Gustavo Marques dos Santos, diretor executivo da Visate: “A tecnologia se tornou um fator essencial no transporte público”

Com 280 ônibus, que circulam em 71 linhas municipais e uma linha distrital, a Viação Santa Tereza de Caxias do Sul (Visate) transporta cerca de 78 mil passageiros por dia

Technibus – No cenário atual, bastante desafiador, qual a importância da tecnologia para o transporte público? E especificamente para a Visate?

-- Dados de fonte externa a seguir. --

(** X20: on a catalog generated from uploaded files the filter effect
    never throws, whatever the category and the query, and what it shows
    are resources of the catalog.  On the default catalog, shown when no
    file is uploaded, it throws exactly when the query is not blank, the
    category is "all" or "video", and the query occurs in none of the
    title, the description and the topic of the default resource. *)
Theorem search_throws_only_on_default_catalog :
  (forall (f : PdfUploader.UploadedFile) (files : list PdfUploader.UploadedFile)
          (cat q : string),
      exists shown,
        filtered (catalog (f :: files)) cat q = Some shown
        /\ forall r, In r shown -> In r (catalog (f :: files)))
  /\ forall (cat q : string),
       filtered (catalog []) cat q = None
       <-> Js.truthy (Js.trim q)
           && (String.eqb cat "all" || String.eqb cat "video")
           && negb (hit "Getting Started with Learning" q)
           && negb (hit "Learn how to make the most of your study sessions" q)
           && negb (hit "Study Skills" q) = true.
Proof.
  split.
  - intros f files cat q. rewrite catalog_clusters.
    rewrite (filtered_tagged _ cat q (clusters_tagged _ 0)).
    eexists. split; [reflexivity|].
    intros r Hr. apply filter_In in Hr. apply Hr.
  - intros cat q.
    unfold filtered, byCategory, catalog, defaultResources.
    cbn [List.length Nat.ltb Nat.leb filter category].
    rewrite (String.eqb_sym "video" cat).
    destruct (Js.truthy (Js.trim q)); cbn [andb];
      [|destruct (negb (String.eqb cat "all")); split; discriminate].
    destruct (String.eqb cat "all"); cbn [negb orb andb];
      [|destruct (String.eqb cat "video"); cbn [andb]];
      unfold matchesQuery; cbn [filterThrowing title description topic tags];
      try (split; discriminate);
      destruct (hit "Getting Started with Learning" q);
      destruct (hit "Learn how to make the most of your study sessions" q);
      destruct (hit "Study Skills" q); cbn; split; try discriminate; reflexivity.
Qed.

End ResourcesStatsProps.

Gustavo Marques dos SantosA tecnologia se tornou um fator essencial no transporte público, e, a Visate, desde sempre é uma empresa bastante conhecida por testar e implantar inovações no negócio, sendo uma referência no ramo para muitos empresários. Considerando que, o transporte público e a mobilidade urbana não recebem os investimentos e os reconhecimentos que deveriam no Brasil, além que, devido à falta de prioridade para o segmento, o aumento da concorrência e os contratos engessados na maior parte do país, não é nada fácil manter o negócio. Isso tudo, sem falar no alto valor do diesel, insumos e peças, itens que são essenciais no dia a dia. Diante da redução crescente de passageiros e do aumento dos custos, é, mais do que nunca, necessário investir em tecnologia, simplificando partes do processo de modo que o arrecadado seja o suficiente para pagar o pessoal e cobrir os demais custos da empresa, mantendo o equilíbrio econômico-financeiro. Não apenas no transporte público, mas, em diversos segmentos, se torna essencial inovar e buscar maneiras de oferecer um serviço de qualidade e que seja, financeiramente, justo para todas as partes.

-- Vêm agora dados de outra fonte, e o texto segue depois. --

Lemma substring_app (n : nat) (s rest : string) :
  (n <= String.length s)%nat ->
  String.substring 0 n (s ++ rest) = String.substring 0 n s.
Proof.
  revert s. induction n as [|n IH]; intros [|c s] Hn; try done; simpl in *.
  - by destruct rest.
  - lia.
  - rewrite IH; [done|lia].
Qed.

Lemma user_prompt_cut `{Runtime} v (pdf_text system_prompt : string) schema :
  Llm.user_prompt v (String.substring 0 3500 pdf_text) system_prompt schema
  = Llm.user_prompt v pdf_text system_prompt schema.
Proof. unfold Llm.user_prompt. by rewrite substring_idemp. Qed.

(** The literal each subclass tags its responses with is its
    [provider_name]. *)
Lemma extract_invoice_data_tags `{Runtime} `{Llm.Sdk} (self : Llm.provider)
    (pdf_text system_prompt : string) (invoice_schema : value)
    (sent sent' : list Llm.request) (r : Llm.LLMResponse) :
  Llm.extract_invoice_data self pdf_text system_prompt invoice_schema sent
  = (Ok r, sent') ->
  Llm.provider_ r = Llm.provider_name self /\ Llm.model_ r = Llm.model self.
Proof.
  unfold Llm.extract_invoice_data. rewrite provider_name_vendor.
  destruct (Llm.send self sent _) as [response|e]; [|done]. simpl.
  destruct (Llm._calculate_cost self _ _) as [c|e]; [|done]. simpl.
  intros [= <- <-]. simpl. by destruct (Llm.vendor_of self).
Qed.
Lemma shr_exact (p w : positive) :
  iter_pos shr_1 p (Build_shr_record (Zpos (Pos.iter xO w p)) false false)
  = Build_shr_record (Zpos w) false false.
Proof.
  revert w. induction p as [p IH|p IH|]; intros w; cbn [iter_pos Pos.iter].
  - cbn [shr_1 orb]. now rewrite !IH.
  - now rewrite !IH.
  - reflexivity.
Qed.

Lemma binary_round_aux_exact (s : bool) (M v : positive) (E k : Z) :
  digits v <= 53 -> 0 <= k -> Zpos M = Zpos v * 2 ^ k ->
  53 - digits v <= k ->
  -1074 <= E + k + digits v - 53 <= 971 ->
  binary_round_aux prec emax s (Zpos M) E loc_Exact
  = S754_finite s (lift v (53 - digits v)) (E + k + digits v - 53).
Proof.
  intros Hd Hk HM Hn Ht.
  set (d := digits v) in *. set (t := E + k + d - 53) in *.
  assert (Hd0 : 0 < d) by (unfold d, digits; lia).
  assert (EM : M = lift v k) by now apply lift_unique.
  assert (DM : Zpos (digits2_pos M) = d + k).
  { change (digits M = d + k). rewrite EM. now apply digits_lift. }
  set (w := lift v (53 - d)).
  assert (Dw : Zpos (digits2_pos w) = 53).
  { change (digits w = 53). unfold w. rewrite digits_lift by lia. fold d. lia. }
  assert (E1 : shr_fexp prec emax (Zpos M) E loc_Exact
               = (Build_shr_record (Zpos w) false false, t)).
  { unfold shr_fexp. cbn [Zdigits2 shr_record_of_loc]. rewrite DM, fexp_value.
    replace (Z.max (d + k + E - 53) (-1074) - E) with (k + d - 53) by (unfold t in Ht; lia).
    destruct (k + d - 53) as [|p|p] eqn:En; [| |lia]; cbn [shr].
    - f_equal; [|unfold t; lia]. f_equal. f_equal.
      rewrite EM. unfold w. f_equal. lia.
    - f_equal; [|unfold t; lia].
      assert (EMp : M = Pos.iter xO w p).
      { change (Pos.iter xO w p) with (lift w (Zpos p)).
        apply lift_unique; [lia|]. unfold w. rewrite lift_value by lia.
        rewrite HM, <- Z.mul_assoc, <- Z.pow_add_r by lia. fold d. do 2 f_equal. lia. }
      rewrite EMp. apply shr_exact. }
  unfold binary_round_aux. rewrite E1.
  cbn [shr_m loc_of_shr_record round_nearest_even].
  assert (E2 : shr_fexp prec emax (Zpos w) t loc_Exact
               = (Build_shr_record (Zpos w) false false, t)).
  { unfold shr_fexp. cbn [Zdigits2 shr_record_of_loc]. rewrite Dw, fexp_value.
    replace (Z.max (53 + t - 53) (-1074) - t) with 0 by lia. reflexivity. }
  rewrite E2. cbn [shr_m].
  assert (L : (t <=? emax - prec) = true) by (apply Z.leb_le; change (emax - prec) with 971; lia).
  now rewrite L.
Qed.

Lemma digits_le_53 (v : positive) : Zpos v < 2 ^ 53 -> digits v <= 53.
Proof.
  intros Hv. pose proof (digits_bounds v) as [Dlo _].
  destruct (Z.leb_spec (digits v) 53) as [H|H]; [exact H|].
  assert (2 ^ 53 <= 2 ^ (digits v - 1)) by (apply Z.pow_le_mono_r; lia). lia.
Qed.

(** Rounding a mantissa [v * 2^k] at the exponent [-k]. *)
Lemma binary_round_exact (s : bool) (M v : positive) (k : Z) :
  Zpos v < 2 ^ 53 -> 0 <= k <= 1074 -> Zpos M = Zpos v * 2 ^ k ->
  binary_round prec emax s M (- k) = canon s v.
Proof.
  intros Hv Hk HM. pose proof (digits_le_53 v Hv) as Hd.
  assert (Hd0 : 0 < digits v) by (unfold digits; lia).
  assert (EM : M = lift v k) by (apply lift_unique; lia).
  assert (DM : Zpos (digits2_pos M) = digits v + k).
  { change (digits M = digits v + k). rewrite EM. apply digits_lift; lia. }
  unfold binary_round. rewrite DM, fexp_value.
  replace (Z.max (digits v + k + - k - 53) (-1074)) with (digits v - 53) by lia.
  unfold shl_align, canon.
  destruct (digits v - 53 - - k) as [|p|p] eqn:En.
  - rewrite (binary_round_aux_exact s M v (- k) k) by lia.
    f_equal. lia.
  - rewrite (binary_round_aux_exact s M v (- k) k) by lia.
    f_equal. lia.
  - assert (Hp : Zpos (Pos.iter xO M p) = Zpos v * 2 ^ (53 - digits v)).
    { rewrite iter_xO_value, HM, <- Z.mul_assoc, <- Z.pow_add_r by lia.
      do 2 f_equal. lia. }
    rewrite (binary_round_aux_exact s _ v (digits v - 53) (53 - digits v)) by lia.
    f_equal. lia.
Qed.

Lemma binary_normalize_exact (c : Z) (k : Z) :
  Z.abs c < 2 ^ 53 -> 0 <= k <= 1074 ->
  binary_normalize prec emax (c * 2 ^ k) (- k) false = SFint c.
Proof.
  intros Hc Hk. assert (H2 : 0 < 2 ^ k) by (apply Z.pow_pos_nonneg; lia).
  destruct c as [|v|v]; [reflexivity | |].
  - destruct (Zpos v * 2 ^ k) as [|M|M] eqn:EM; try lia.
    cbn [binary_normalize SFint]. apply binary_round_exact; lia.
  - destruct (Zneg v * 2 ^ k) as [|M|M] eqn:EM; try lia.
    cbn [binary_normalize SFint]. apply binary_round_exact; lia.
Qed.

Lemma binary_normalize_at (c e : Z) :
  Z.abs c < 2 ^ 53 -> -1074 <= e <= 0 ->
  binary_normalize prec emax (c * 2 ^ (- e)) e false = SFint c.
Proof.
  intros Hc He. rewrite <- (Z.opp_involutive e) at 2.
  apply binary_normalize_exact; lia.
Qed.


Lemma shl_align_value (m : positive) (e e' : Z) :
  e' <= e -> Zpos (fst (shl_align m e e')) = Zpos m * 2 ^ (e - e').
Proof.
  intros H. unfold shl_align.
  destruct (e' - e) as [|p|p] eqn:E; cbn [fst].
  - replace (e - e') with 0 by lia. lia.
  - lia.
  - rewrite iter_xO_value. do 2 f_equal. lia.
Qed.

Lemma SFint_finite (c : Z) :
  c <> 0 -> Z.abs c < 2 ^ 53 ->
  exists m e,
    SFint c = S754_finite (sign_of c) m e
    /\ -52 <= e <= 0
    /\ Zpos m * 2 ^ (e + 52) = Z.abs c * 2 ^ 52.
Proof.
  intros Hc Hlt.
  assert (H : forall s v, Zpos v < 2 ^ 53 ->
            exists m e, canon s v = S754_finite s m e /\ -52 <= e <= 0
                        /\ Zpos m * 2 ^ (e + 52) = Zpos v * 2 ^ 52).
  { intros s v Hv. pose proof (digits_le_53 v Hv) as Hd.
    assert (Hd0 : 0 < digits v) by (unfold digits; lia).
    eexists _, _. split; [reflexivity|]. split; [lia|].
    rewrite lift_value by lia.
    rewrite <- Z.mul_assoc, <- Z.pow_add_r by lia. do 2 f_equal. lia. }
  destruct c as [|v|v]; [contradiction | |]; cbn [SFint sign_of Z.abs];
    apply H; exact Hlt.
Qed.

Lemma cond_Zopp_sign (c : Z) : cond_Zopp (sign_of c) (Z.abs c) = c.
Proof. destruct c; reflexivity. Qed.

Lemma aligned (c : Z) (m : positive) (e ez : Z) :
  -52 <= e <= 0 -> -52 <= ez <= e ->
  Zpos m * 2 ^ (e + 52) = Z.abs c * 2 ^ 52 ->
  cond_Zopp (sign_of c) (Zpos (fst (shl_align m e ez))) = c * 2 ^ (- ez).
Proof.
  intros He Hez Hm. rewrite shl_align_value by lia.
  assert (E : Zpos m * 2 ^ (e - ez) = Z.abs c * 2 ^ (- ez)).
  { assert (H52 : 0 < 2 ^ (ez + 52)) by (apply Z.pow_pos_nonneg; lia).
    apply (Z.mul_reg_r _ _ (2 ^ (ez + 52))); [lia|].
    rewrite <- !Z.mul_assoc, <- !Z.pow_add_r by lia.
    replace (e - ez + (ez + 52)) with (e + 52) by lia.
    replace (- ez + (ez + 52)) with 52 by lia. exact Hm. }
  rewrite E. destruct c; cbn [sign_of cond_Zopp Z.abs]; lia.
Qed.

Lemma SFadd_exact (a b : Z) :
  Z.abs a < 2 ^ 53 -> Z.abs b < 2 ^ 53 -> Z.abs (a + b) < 2 ^ 53 ->
  SFadd prec emax (SFint a) (SFint b) = SFint (a + b).
Proof.
  intros Ha Hb Hab.
  destruct (Z.eq_dec a 0) as [->|Na].
  { destruct b; reflexivity. }
  destruct (Z.eq_dec b 0) as [->|Nb].
  { rewrite Z.add_0_r. destruct a; reflexivity. }
  destruct (SFint_finite a Na Ha) as [ma [ea [Ea [Ra Va]]]].
  destruct (SFint_finite b Nb Hb) as [mb [eb [Eb [Rb Vb]]]].
  rewrite Ea, Eb. cbn [SFadd].
  rewrite (aligned a), (aligned b); try assumption; try lia.
  rewrite <- Z.mul_add_distr_r.
  apply binary_normalize_at; lia.
Qed.

Lemma SFsub_exact (a b : Z) :
  Z.abs a < 2 ^ 53 -> Z.abs b < 2 ^ 53 -> Z.abs (a - b) < 2 ^ 53 ->
  SFsub prec emax (SFint a) (SFint b) = SFint (a - b).
Proof.
  intros Ha Hb Hab.
  destruct (Z.eq_dec b 0) as [->|Nb].
  { rewrite Z.sub_0_r. destruct a; reflexivity. }
  destruct (Z.eq_dec a 0) as [->|Na].
  { destruct b; reflexivity. }
  destruct (SFint_finite a Na Ha) as [ma [ea [Ea [Ra Va]]]].
  destruct (SFint_finite b Nb Hb) as [mb [eb [Eb [Rb Vb]]]].
  rewrite Ea, Eb. cbn [SFsub].
  rewrite (aligned a), (aligned b); try assumption; try lia.
  rewrite <- Z.mul_sub_distr_r.
  apply binary_normalize_at; lia.
Qed.

Lemma digits_mul (u v : positive) : digits u + digits v - 1 <= digits (u * v).
Proof.
  pose proof (digits_bounds u) as [Ulo _]. pose proof (digits_bounds v) as [Vlo _].
  pose proof (digits_bounds (u * v)) as [_ Phi].
  assert (Hu : 0 < digits u) by (unfold digits; lia).
  assert (Hv : 0 < digits v) by (unfold digits; lia).
  assert (Hp : 0 < digits (u * v)) by (unfold digits; lia).
  destruct (Z.leb_spec (digits u + digits v - 1) (digits (u * v))) as [H|H]; [exact H|].
  assert (H1 : 2 ^ digits (u * v) <= 2 ^ (digits u - 1 + (digits v - 1)))
    by (apply Z.pow_le_mono_r; lia).
  rewrite Z.pow_add_r in H1 by lia.
  rewrite Pos2Z.inj_mul in Phi.
  assert (0 < 2 ^ (digits u - 1)) by (apply Z.pow_pos_nonneg; lia).
  assert (0 < 2 ^ (digits v - 1)) by (apply Z.pow_pos_nonneg; lia).
  nia.
Qed.

Lemma canon_mul (s1 s2 : bool) (u v : positive) :
  Zpos u < 2 ^ 53 -> Zpos v < 2 ^ 53 -> Zpos (u * v) < 2 ^ 53 ->
  SFmul prec emax (canon s1 u) (canon s2 v) = canon (xorb s1 s2) (u * v).
Proof.
  intros Hu Hv Huv. unfold canon at 1 2. cbn [SFmul].
  pose proof (digits_le_53 u Hu) as Du. pose proof (digits_le_53 v Hv) as Dv.
  pose proof (digits_le_53 _ Huv) as Duv. pose proof (digits_mul u v) as Dm.
  assert (Hu0 : 0 < digits u) by (unfold digits; lia).
  assert (Hv0 : 0 < digits v) by (unfold digits; lia).
  rewrite (binary_round_aux_exact _ _ (u * v) _ (53 - digits u + (53 - digits v))).
  - unfold canon. f_equal. lia.
  - exact Duv.
  - lia.
  - rewrite Pos2Z.inj_mul, !lift_value by lia.
    rewrite Z.pow_add_r by lia. rewrite Pos2Z.inj_mul. ring.
  - lia.
  - lia.
Qed.

Lemma SFmul_exact (a b : Z) :
  Z.abs a < 2 ^ 53 -> Z.abs b < 2 ^ 53 -> Z.abs (a * b) < 2 ^ 53 ->
  SFint_or_negative_zero (a * b) (SFmul prec emax (SFint a) (SFint b)).
Proof.
  intros Ha Hb Hab.
  destruct a as [|u|u], b as [|v|v]; cbn [SFint Z.mul];
    try (left; reflexivity); try (right; split; reflexivity);
    left; rewrite canon_mul; try reflexivity; cbn [Z.abs Z.mul] in *; lia.
Qed.

Lemma SFadd_product (c p : Z) (f : spec_float) :
  SFint_or_negative_zero p f ->
  Z.abs c < 2 ^ 53 -> Z.abs p < 2 ^ 53 -> Z.abs (c + p) < 2 ^ 53 ->
  SFadd prec emax (SFint c) f = SFint (c + p).
Proof.
  intros [-> | [-> ->]] Hc Hp Hcp; [now apply SFadd_exact|].
  rewrite Z.add_0_r. destruct c; reflexivity.
Qed.

Lemma SFsub_product (c p : Z) (f : spec_float) :
  SFint_or_negative_zero p f ->
  Z.abs c < 2 ^ 53 -> Z.abs p < 2 ^ 53 -> Z.abs (c - p) < 2 ^ 53 ->
  SFsub prec emax (SFint c) f = SFint (c - p).
Proof.
  intros [-> | [-> ->]] Hc Hp Hcp; [now apply SFsub_exact|].
  rewrite Z.sub_0_r. destruct c; reflexivity.
Qed.

Lemma SFabs_exact (c : Z) : SFabs (SFint c) = SFint (Z.abs c).
Proof. destruct c; reflexivity. Qed.

Lemma SFopp_exact (c : Z) : c <> 0 -> SFopp (SFint c) = SFint (- c).
Proof. destruct c; [contradiction | reflexivity | reflexivity]. Qed.

End Binary64Rounding.

(** ** The shoelace sum over the integers: rotation and reversal *)

Module IntegerProps.

Import Integer.
Local Open Scope Z_scope.

Implicit Types (points : list (Z * Z)) (p q : Z * Z).

Lemma cross_swap p q : cross q p = - cross p q.
Proof. unfold cross. ring. Qed.

Lemma pair_sum_next p q points :
  pair_sum (p :: q :: points) = cross p q + pair_sum (q :: points).
Proof. reflexivity. Qed.

(** The sum over the closing pairs is the sum along the closed list. *)
Lemma closing_pairs_sum rest p first :
  fold_right Z.add 0
    (map (fun pair => cross (fst pair) (snd pair))
         (combine (p :: rest) (rest ++ [first])))
  = pair_sum ((p :: rest) ++ [first]).
Proof.
  revert p. induction rest as [|q rest IH]; intros p.
  - cbn. ring.
  - change (combine (p :: q :: rest) ((q :: rest) ++ [first]))
      with ((p, q) :: combine (q :: rest) (rest ++ [first])).
    cbn [map fold_right fst snd]. rewrite IH. reflexivity.
Qed.

Lemma shoelace_sum_cyclic points : shoelace_sum points = cyclic_sum points.
Proof.
  destruct points as [|p rest]; [reflexivity|].
  exact (closing_pairs_sum rest p p).
Qed.

(** Appending one vertex adds the summand of the pair it closes. *)
Lemma pair_sum_last points p q :
  pair_sum ((points ++ [p]) ++ [q]) = pair_sum (points ++ [p]) + cross p q.
Proof.
  induction points as [|a [|b rest] IH].
  - cbn. ring.
  - cbn. ring.
  - change (pair_sum (((a :: b :: rest) ++ [p]) ++ [q]))
      with (cross a b + pair_sum (((b :: rest) ++ [p]) ++ [q])).
    change (pair_sum ((a :: b :: rest) ++ [p]))
      with (cross a b + pair_sum ((b :: rest) ++ [p])).
    rewrite IH. ring.
Qed.

Lemma pair_sum_join points1 p q points2 :
  pair_sum ((points1 ++ [p]) ++ q :: points2)
  = pair_sum (points1 ++ [p]) + cross p q + pair_sum (q :: points2).
Proof.
  revert points1 p q.
  induction points2 as [|r rest IH]; intros points1 p q.
  - rewrite pair_sum_last. cbn. ring.
  - replace ((points1 ++ [p]) ++ q :: r :: rest)
      with (((points1 ++ [p]) ++ [q]) ++ r :: rest)
      by (rewrite <- !app_assoc; reflexivity).
    rewrite IH, pair_sum_last, pair_sum_next. ring.
Qed.

Lemma pair_sum_two_parts points1 points2 (d : Z * Z) :
  points1 <> [] -> points2 <> [] ->
  pair_sum (points1 ++ points2)
  = pair_sum points1 + cross (last points1 d) (hd d points2) + pair_sum points2.
Proof.
  intros H1 H2.
  destruct (exists_last H1) as [front [p ->]].
  destruct points2 as [|q rest]; [contradiction|].
  rewrite pair_sum_join, last_last. reflexivity.
Qed.

Lemma last_of_two_parts {A : Type} (l1 l2 : list A) (d : A) :
  l2 <> [] -> last (l1 ++ l2) d = last l2 d.
Proof.
  intros H2. destruct (exists_last H2) as [front [a ->]].
  now rewrite app_assoc, !last_last.
Qed.

(** The cyclic sum: the pairs along the list and the closing pair. *)
Lemma cyclic_sum_closing points (d : Z * Z) :
  points <> [] ->
  cyclic_sum points = pair_sum points + cross (last points d) (hd d points).
Proof.
  intros Hne. destruct points as [|p rest]; [contradiction|].
  unfold cyclic_sum.
  rewrite (pair_sum_two_parts (p :: rest) [p] d) by discriminate.
  cbn. ring.
Qed.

Technibus – A Visate mantém seu sistema de bilhetagem e arrecadação sempre atualizado. Como a empresa realiza os processos de modernização?

Gustavo Marques dos SantosAs modernizações se referem às atualizações de equipamentos. Fomos a primeira empresa do Rio Grande do Sul a instalar a bilhetagem eletrônica em 2001, com a Transdata, e realizamos upgrades de softwares em 2007, 2015 e o de agora, previsto para 2021/2022. A cada mudança, surgem também as possibilidades de melhorias e inovações no negócio. Com o AtlasBox (nova solução desenvolvida pela Transdata), muda todo o sistema de pagamento, prestação de contas, geração de relatórios e o cadastro de clientes.

Technibus – Que resultados a Visate espera com a adoção do AtlasBox? Que novas formas de pagamento devem ser possibilitadas pela nova solução da Transdata? E em termos de gestão de frotas?

Gustavo Marques dos Santos – Uma das bandeiras da Visate é a valorização do transporte público. Por isso, atuamos com foco em inovação, observando sempre as tendências que surgem no mercado. Diante disso, mais uma vez, investimos em uma solução para facilitar o dia a dia dos nossos clientes, o AtlasBox. Em breve, novas formas de pagamento estarão disponíveis nos ônibus do transporte coletivo urbano de Caxias do Sul, mas, ainda estamos ajustando quais. Entre as possibilidades para pagamento, com o AtlasBox, é possível via dispositivo NFC, carteira virtual de aplicativo, pulseira smartwatch, QR Code, cartões de débito e crédito, além dinheiro e cartão Caxias Urbano, próprio do transporte na cidade. Após a instalação do AtlasBox, entraremos também em um novo nível de controle e gestão de frota, pois, teremos disponíveis dashboards em tempo real, e, com isso, teremos à disposição diversos relatórios para comparação e avaliação do serviço, segmentando por datas específicas, modelos de ônibus. Outra mudança significativa será a biometria facial, que estará presente em 100% dos ônibus do transporte público da nossa cidade, evitando fraudes relacionadas ao uso de cartão de gratuidade.

Technibus – Na sua avaliação, quais as principais tendências em ITS que devem ser implementadas no transporte público brasileiro?

Gustavo Marques dos SantosÉ preciso, cada vez mais, buscar maneiras de facilitar o dia a dia dos clientes do transporte público e de oferecer uma tarifa pública justa. Como um direito social, previsto na Constituição, o transporte deve ser suportado, em partes, por outras fontes de custeio. Para isso, sistemas tecnológicos e de áudio, vídeo e monitoramento precisam estar presentes nas empresas. Na Visate, por exemplo, temos o Centro de Operações Integradas (COI). Nele, temos em um único espaço, equipes de diversos setores que têm relação direta com a operação do sistema. Assim, ganhamos agilidade na troca de informações e evitamos, muitas vezes, o surgimento de problemas. Com a implantação do AtlasBox, entraremos em uma nova fase no que se refere às tecnologias, já que esse permitirá novas funcionalidades e facilidades para o negócio.